◆ **WHAT YOU HAVE TO DO**:
Set down the lines below exactly as they stand, please. Go from the first through the one containing "Definition to_chars : string".

◆ **DATA TO PROCESS**:
= Beginning of Section =

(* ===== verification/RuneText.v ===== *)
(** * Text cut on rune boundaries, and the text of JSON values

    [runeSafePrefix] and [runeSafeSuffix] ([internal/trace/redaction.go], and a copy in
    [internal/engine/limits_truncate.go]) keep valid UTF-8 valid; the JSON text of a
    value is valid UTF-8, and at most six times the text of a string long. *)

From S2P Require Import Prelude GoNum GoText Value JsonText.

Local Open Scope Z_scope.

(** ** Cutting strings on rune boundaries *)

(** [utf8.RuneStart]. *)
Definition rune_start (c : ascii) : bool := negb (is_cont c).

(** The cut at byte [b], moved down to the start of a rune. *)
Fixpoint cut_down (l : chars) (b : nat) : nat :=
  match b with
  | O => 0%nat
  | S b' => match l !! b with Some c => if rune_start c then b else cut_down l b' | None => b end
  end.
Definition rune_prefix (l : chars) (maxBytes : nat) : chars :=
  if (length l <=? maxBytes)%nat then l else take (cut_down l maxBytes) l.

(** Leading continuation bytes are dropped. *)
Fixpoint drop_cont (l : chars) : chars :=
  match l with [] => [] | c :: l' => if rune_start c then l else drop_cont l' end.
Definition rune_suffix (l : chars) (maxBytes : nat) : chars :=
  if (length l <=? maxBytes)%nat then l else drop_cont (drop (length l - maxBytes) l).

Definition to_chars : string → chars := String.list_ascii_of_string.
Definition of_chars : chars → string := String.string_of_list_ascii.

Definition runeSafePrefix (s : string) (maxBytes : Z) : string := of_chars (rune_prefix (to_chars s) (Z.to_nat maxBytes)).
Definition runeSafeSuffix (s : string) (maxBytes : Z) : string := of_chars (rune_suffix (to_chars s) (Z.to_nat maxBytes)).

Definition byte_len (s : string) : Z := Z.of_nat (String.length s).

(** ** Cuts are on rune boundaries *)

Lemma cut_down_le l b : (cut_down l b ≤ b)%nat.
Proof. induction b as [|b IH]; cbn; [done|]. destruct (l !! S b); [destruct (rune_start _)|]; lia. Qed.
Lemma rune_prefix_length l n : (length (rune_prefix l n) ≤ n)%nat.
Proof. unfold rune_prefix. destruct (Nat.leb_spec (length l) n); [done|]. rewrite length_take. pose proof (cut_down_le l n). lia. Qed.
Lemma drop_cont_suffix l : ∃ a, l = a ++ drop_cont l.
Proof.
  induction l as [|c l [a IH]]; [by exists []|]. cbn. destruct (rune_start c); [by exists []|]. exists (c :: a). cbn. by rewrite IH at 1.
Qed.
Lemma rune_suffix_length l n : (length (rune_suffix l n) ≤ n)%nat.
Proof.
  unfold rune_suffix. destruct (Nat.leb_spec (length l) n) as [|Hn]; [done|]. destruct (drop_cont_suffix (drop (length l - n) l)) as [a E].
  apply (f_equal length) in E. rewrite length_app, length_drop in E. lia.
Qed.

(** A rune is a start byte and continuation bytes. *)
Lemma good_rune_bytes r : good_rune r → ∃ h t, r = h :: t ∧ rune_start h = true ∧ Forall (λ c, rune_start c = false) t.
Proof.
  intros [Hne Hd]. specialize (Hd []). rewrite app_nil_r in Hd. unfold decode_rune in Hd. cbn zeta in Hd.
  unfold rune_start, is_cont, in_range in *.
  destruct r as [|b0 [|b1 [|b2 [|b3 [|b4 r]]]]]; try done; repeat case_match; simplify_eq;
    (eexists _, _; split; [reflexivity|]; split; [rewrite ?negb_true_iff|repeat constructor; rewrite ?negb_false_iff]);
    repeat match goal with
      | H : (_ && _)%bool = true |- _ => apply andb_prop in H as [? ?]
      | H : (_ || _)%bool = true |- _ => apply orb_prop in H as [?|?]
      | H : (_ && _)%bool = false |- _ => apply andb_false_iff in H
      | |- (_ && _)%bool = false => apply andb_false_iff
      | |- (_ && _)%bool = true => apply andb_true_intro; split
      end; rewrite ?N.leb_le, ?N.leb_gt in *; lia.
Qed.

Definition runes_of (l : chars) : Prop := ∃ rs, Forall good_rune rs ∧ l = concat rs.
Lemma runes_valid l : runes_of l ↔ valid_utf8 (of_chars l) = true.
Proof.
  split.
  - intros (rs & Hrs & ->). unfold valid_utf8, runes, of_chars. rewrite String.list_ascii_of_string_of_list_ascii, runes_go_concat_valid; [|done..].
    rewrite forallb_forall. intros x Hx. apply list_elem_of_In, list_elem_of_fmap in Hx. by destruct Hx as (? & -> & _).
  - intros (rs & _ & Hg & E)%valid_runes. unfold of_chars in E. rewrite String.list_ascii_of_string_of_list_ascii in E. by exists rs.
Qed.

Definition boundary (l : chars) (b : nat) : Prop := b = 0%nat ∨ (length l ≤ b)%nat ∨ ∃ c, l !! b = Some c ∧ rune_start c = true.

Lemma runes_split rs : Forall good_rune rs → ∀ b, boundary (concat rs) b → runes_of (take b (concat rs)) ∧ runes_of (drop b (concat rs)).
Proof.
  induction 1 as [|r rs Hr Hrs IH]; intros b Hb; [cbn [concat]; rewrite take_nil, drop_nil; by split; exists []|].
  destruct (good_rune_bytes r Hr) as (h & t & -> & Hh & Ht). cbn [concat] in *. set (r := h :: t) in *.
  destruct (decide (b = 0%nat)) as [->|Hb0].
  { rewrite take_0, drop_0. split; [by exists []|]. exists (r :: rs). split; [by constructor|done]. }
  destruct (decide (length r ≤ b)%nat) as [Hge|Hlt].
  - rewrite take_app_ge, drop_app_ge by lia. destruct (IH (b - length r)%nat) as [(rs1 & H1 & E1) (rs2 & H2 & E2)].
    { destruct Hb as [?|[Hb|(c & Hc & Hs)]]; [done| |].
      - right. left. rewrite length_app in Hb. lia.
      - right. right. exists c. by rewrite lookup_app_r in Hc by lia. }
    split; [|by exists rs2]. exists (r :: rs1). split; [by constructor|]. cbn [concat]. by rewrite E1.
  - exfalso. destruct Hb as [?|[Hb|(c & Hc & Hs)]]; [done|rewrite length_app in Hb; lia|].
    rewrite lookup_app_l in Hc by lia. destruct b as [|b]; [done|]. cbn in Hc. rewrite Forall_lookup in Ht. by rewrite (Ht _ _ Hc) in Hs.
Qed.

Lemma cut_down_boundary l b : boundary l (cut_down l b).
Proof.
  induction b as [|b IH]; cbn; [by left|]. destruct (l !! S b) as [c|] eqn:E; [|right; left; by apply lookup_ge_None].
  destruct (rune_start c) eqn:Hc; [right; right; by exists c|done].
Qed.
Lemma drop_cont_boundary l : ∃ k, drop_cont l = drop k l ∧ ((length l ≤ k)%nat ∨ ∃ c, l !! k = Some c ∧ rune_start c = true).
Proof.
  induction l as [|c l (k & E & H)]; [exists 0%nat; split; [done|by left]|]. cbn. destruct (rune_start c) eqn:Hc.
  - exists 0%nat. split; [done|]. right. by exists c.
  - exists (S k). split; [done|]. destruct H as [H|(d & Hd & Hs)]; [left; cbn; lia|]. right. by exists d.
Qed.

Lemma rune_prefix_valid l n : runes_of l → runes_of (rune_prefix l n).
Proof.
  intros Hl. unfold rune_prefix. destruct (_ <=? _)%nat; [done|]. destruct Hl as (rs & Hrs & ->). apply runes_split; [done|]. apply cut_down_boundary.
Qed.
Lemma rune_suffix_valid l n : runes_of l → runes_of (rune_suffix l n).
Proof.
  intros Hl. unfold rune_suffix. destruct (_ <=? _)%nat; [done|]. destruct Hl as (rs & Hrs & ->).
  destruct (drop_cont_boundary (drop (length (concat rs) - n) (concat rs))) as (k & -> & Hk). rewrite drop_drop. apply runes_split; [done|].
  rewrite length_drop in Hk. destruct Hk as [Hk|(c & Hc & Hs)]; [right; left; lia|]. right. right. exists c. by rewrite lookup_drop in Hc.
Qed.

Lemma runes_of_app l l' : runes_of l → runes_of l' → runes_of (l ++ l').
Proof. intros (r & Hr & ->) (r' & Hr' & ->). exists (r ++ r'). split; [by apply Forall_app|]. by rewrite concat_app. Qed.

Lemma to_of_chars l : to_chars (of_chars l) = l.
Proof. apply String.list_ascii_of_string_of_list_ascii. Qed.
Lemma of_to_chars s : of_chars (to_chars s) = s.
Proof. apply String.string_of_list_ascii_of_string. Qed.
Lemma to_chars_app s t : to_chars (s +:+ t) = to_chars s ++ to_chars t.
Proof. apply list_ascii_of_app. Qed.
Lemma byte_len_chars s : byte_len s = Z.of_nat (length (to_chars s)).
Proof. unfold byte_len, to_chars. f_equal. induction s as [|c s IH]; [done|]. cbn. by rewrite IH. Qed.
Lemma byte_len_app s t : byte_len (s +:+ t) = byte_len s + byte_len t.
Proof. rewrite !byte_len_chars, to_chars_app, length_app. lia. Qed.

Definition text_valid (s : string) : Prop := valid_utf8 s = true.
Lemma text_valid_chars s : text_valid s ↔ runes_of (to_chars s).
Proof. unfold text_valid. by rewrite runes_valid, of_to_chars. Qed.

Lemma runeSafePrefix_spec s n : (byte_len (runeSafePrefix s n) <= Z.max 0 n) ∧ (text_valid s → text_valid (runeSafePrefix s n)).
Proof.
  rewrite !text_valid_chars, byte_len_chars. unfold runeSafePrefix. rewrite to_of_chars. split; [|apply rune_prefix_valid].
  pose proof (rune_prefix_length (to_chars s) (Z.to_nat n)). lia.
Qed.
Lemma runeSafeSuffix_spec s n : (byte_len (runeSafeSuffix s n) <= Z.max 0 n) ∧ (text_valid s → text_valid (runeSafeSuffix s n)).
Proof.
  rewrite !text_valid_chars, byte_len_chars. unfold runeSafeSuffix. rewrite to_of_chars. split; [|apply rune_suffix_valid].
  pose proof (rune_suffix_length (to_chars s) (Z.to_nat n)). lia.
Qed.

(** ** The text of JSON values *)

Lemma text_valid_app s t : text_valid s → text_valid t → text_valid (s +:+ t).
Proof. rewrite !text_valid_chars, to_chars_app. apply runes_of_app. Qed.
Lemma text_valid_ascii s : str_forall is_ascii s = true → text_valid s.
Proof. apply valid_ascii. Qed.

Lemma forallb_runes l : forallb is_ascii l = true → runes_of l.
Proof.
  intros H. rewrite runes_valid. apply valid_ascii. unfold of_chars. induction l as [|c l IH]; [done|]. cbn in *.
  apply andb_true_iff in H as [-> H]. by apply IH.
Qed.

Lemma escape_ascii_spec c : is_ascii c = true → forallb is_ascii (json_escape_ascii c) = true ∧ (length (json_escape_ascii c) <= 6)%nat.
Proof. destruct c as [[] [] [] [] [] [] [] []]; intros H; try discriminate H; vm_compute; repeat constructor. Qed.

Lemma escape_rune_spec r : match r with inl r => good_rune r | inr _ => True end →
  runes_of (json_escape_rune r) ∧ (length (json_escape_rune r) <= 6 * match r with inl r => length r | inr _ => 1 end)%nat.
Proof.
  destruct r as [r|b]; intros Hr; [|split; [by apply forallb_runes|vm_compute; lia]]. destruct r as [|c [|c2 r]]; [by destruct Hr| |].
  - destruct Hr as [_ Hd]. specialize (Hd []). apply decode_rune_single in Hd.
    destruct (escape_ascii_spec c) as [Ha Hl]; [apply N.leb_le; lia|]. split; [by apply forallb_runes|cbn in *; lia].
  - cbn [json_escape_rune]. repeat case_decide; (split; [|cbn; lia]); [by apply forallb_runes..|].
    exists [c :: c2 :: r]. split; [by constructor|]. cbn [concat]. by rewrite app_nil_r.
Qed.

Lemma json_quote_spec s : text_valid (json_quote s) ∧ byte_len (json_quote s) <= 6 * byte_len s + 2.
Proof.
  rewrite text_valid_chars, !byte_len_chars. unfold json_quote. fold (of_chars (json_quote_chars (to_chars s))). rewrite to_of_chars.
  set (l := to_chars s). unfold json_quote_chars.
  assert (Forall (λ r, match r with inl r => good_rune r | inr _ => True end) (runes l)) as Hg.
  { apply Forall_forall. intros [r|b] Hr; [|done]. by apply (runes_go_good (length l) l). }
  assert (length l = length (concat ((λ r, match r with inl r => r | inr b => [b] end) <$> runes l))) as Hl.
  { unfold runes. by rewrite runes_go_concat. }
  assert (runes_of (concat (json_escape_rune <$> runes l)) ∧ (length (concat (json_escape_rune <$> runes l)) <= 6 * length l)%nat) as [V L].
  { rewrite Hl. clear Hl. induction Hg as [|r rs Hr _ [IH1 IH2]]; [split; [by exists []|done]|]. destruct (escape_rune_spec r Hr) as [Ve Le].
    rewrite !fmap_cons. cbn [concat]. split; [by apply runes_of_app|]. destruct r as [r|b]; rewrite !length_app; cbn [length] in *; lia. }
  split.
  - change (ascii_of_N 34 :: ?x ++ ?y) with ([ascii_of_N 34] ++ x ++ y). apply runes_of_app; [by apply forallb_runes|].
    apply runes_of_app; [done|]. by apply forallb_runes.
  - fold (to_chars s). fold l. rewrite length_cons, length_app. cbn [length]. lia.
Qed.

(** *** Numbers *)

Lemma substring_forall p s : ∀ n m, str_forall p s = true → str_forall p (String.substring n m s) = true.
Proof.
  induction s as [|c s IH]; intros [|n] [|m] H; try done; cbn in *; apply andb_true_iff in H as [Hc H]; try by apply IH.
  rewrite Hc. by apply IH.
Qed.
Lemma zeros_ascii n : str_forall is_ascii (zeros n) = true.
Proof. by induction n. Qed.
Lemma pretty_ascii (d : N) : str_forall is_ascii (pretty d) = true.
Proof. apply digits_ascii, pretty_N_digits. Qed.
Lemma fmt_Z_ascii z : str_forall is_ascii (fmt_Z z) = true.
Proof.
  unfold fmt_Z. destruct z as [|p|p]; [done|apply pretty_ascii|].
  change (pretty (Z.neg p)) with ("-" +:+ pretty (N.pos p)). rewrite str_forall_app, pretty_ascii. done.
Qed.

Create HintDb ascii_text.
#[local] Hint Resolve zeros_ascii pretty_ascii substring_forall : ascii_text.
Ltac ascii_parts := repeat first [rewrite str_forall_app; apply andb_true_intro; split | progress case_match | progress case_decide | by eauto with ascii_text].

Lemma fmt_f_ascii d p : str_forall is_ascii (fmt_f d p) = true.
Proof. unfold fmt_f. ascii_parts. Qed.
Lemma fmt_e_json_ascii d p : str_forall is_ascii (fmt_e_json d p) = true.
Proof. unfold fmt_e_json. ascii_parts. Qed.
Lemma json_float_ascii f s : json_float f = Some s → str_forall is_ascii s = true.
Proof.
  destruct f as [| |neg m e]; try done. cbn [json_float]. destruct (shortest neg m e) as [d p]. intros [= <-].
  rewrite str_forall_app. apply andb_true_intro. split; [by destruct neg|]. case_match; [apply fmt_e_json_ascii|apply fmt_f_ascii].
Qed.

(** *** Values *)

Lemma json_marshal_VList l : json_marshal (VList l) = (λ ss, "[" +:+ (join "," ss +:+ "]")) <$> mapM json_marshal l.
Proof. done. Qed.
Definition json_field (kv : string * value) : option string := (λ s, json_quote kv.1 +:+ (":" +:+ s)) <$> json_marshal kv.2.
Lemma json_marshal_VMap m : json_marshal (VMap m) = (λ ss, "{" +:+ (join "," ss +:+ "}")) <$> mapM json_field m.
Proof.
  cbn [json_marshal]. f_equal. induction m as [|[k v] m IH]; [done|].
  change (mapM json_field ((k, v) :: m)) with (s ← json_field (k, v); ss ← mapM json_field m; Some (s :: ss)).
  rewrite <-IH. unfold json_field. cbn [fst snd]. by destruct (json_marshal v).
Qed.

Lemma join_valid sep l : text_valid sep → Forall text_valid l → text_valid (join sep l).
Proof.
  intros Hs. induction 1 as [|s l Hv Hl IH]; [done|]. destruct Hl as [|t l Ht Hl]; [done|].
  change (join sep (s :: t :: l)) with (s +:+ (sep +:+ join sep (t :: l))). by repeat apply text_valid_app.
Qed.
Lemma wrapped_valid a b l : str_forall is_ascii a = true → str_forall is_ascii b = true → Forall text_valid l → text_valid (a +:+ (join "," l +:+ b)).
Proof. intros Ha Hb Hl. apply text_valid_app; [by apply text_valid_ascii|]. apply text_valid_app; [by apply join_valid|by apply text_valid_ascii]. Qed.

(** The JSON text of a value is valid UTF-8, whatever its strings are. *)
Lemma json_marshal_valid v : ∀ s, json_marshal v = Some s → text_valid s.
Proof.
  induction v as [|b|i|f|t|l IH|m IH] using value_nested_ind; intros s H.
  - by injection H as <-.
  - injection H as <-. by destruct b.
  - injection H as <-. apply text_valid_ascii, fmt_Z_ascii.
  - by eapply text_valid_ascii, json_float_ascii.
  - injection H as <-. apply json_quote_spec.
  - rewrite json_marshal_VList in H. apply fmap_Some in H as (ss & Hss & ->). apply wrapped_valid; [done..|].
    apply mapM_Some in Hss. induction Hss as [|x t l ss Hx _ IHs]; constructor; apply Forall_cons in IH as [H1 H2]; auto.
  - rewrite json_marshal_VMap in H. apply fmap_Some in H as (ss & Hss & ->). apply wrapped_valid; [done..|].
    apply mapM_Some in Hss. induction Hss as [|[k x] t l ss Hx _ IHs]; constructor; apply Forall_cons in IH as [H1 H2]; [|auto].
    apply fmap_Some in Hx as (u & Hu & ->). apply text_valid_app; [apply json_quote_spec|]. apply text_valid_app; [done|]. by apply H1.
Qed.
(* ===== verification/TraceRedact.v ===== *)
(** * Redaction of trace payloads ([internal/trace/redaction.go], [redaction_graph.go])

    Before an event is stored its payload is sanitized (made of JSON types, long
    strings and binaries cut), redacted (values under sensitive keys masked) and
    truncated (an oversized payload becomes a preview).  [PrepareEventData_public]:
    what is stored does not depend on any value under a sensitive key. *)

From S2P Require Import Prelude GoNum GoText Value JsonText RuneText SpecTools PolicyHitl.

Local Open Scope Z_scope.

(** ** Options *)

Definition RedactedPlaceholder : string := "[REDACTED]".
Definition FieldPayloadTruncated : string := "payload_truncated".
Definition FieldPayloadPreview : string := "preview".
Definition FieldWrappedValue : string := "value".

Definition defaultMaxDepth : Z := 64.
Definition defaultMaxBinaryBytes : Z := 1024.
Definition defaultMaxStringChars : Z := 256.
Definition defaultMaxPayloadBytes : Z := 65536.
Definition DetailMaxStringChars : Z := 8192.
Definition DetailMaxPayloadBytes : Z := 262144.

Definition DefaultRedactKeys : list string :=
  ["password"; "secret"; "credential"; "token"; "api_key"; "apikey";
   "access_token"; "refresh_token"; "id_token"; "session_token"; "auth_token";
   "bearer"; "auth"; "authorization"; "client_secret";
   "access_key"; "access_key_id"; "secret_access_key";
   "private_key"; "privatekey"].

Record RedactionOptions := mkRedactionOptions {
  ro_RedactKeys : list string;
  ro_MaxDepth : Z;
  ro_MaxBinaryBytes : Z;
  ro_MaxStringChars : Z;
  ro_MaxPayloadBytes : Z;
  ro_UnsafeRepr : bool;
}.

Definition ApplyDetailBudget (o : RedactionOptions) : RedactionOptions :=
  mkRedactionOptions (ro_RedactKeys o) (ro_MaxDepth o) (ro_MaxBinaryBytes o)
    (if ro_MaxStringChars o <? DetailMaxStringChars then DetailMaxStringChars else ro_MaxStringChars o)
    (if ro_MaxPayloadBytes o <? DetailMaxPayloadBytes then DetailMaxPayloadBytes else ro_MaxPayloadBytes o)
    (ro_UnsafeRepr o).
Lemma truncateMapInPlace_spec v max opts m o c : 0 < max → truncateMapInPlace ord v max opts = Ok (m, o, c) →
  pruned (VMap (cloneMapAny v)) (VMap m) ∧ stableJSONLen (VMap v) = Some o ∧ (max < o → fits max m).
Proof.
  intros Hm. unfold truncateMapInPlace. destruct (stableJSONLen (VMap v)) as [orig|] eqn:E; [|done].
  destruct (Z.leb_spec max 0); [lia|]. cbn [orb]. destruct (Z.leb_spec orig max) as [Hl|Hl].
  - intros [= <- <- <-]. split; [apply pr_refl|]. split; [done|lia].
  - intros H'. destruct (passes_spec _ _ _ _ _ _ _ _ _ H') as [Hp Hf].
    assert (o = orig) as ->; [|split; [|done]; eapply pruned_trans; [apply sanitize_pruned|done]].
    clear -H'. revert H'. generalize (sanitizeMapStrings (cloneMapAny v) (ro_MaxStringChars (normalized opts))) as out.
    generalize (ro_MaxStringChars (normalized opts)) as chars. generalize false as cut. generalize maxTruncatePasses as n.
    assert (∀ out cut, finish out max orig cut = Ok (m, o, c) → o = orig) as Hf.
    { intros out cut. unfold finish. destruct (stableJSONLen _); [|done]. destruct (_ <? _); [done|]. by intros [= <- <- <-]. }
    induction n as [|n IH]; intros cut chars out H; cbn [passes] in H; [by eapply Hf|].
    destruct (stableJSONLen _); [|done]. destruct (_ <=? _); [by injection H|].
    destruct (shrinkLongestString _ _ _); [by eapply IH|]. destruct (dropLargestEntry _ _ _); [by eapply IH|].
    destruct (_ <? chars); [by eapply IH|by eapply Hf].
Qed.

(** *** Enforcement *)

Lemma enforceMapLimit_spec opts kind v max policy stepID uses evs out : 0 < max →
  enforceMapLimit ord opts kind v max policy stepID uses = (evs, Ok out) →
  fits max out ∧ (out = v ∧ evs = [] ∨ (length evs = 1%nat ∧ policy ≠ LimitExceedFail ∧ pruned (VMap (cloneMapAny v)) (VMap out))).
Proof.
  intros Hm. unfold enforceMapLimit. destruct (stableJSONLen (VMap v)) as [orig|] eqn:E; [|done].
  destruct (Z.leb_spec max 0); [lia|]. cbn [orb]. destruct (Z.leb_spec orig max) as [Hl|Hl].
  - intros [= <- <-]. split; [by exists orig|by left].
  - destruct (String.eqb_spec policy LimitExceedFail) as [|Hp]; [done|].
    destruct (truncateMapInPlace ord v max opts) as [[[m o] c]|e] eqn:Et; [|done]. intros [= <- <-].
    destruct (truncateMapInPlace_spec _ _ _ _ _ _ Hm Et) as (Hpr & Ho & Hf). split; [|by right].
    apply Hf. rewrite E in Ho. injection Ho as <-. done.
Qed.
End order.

= End of Section =

◆ **ANSWER TO THIS TASK**:
(* ===== verification/RuneText.v ===== *)
(** * Text cut on rune boundaries, and the text of JSON values

    [runeSafePrefix] and [runeSafeSuffix] ([internal/trace/redaction.go], and a copy in
    [internal/engine/limits_truncate.go]) keep valid UTF-8 valid; the JSON text of a
    value is valid UTF-8, and at most six times the text of a string long. *)

From S2P Require Import Prelude GoNum GoText Value JsonText.

Local Open Scope Z_scope.

(** ** Cutting strings on rune boundaries *)

(** [utf8.RuneStart]. *)
Definition rune_start (c : ascii) : bool := negb (is_cont c).

(** The cut at byte [b], moved down to the start of a rune. *)
Fixpoint cut_down (l : chars) (b : nat) : nat :=
  match b with
  | O => 0%nat
  | S b' => match l !! b with Some c => if rune_start c then b else cut_down l b' | None => b end
  end.
Definition rune_prefix (l : chars) (maxBytes : nat) : chars :=
  if (length l <=? maxBytes)%nat then l else take (cut_down l maxBytes) l.

(** Leading continuation bytes are dropped. *)
Fixpoint drop_cont (l : chars) : chars :=
  match l with [] => [] | c :: l' => if rune_start c then l else drop_cont l' end.
Definition rune_suffix (l : chars) (maxBytes : nat) : chars :=
  if (length l <=? maxBytes)%nat then l else drop_cont (drop (length l - maxBytes) l).

Definition to_chars : string → chars := String.list_ascii_of_string.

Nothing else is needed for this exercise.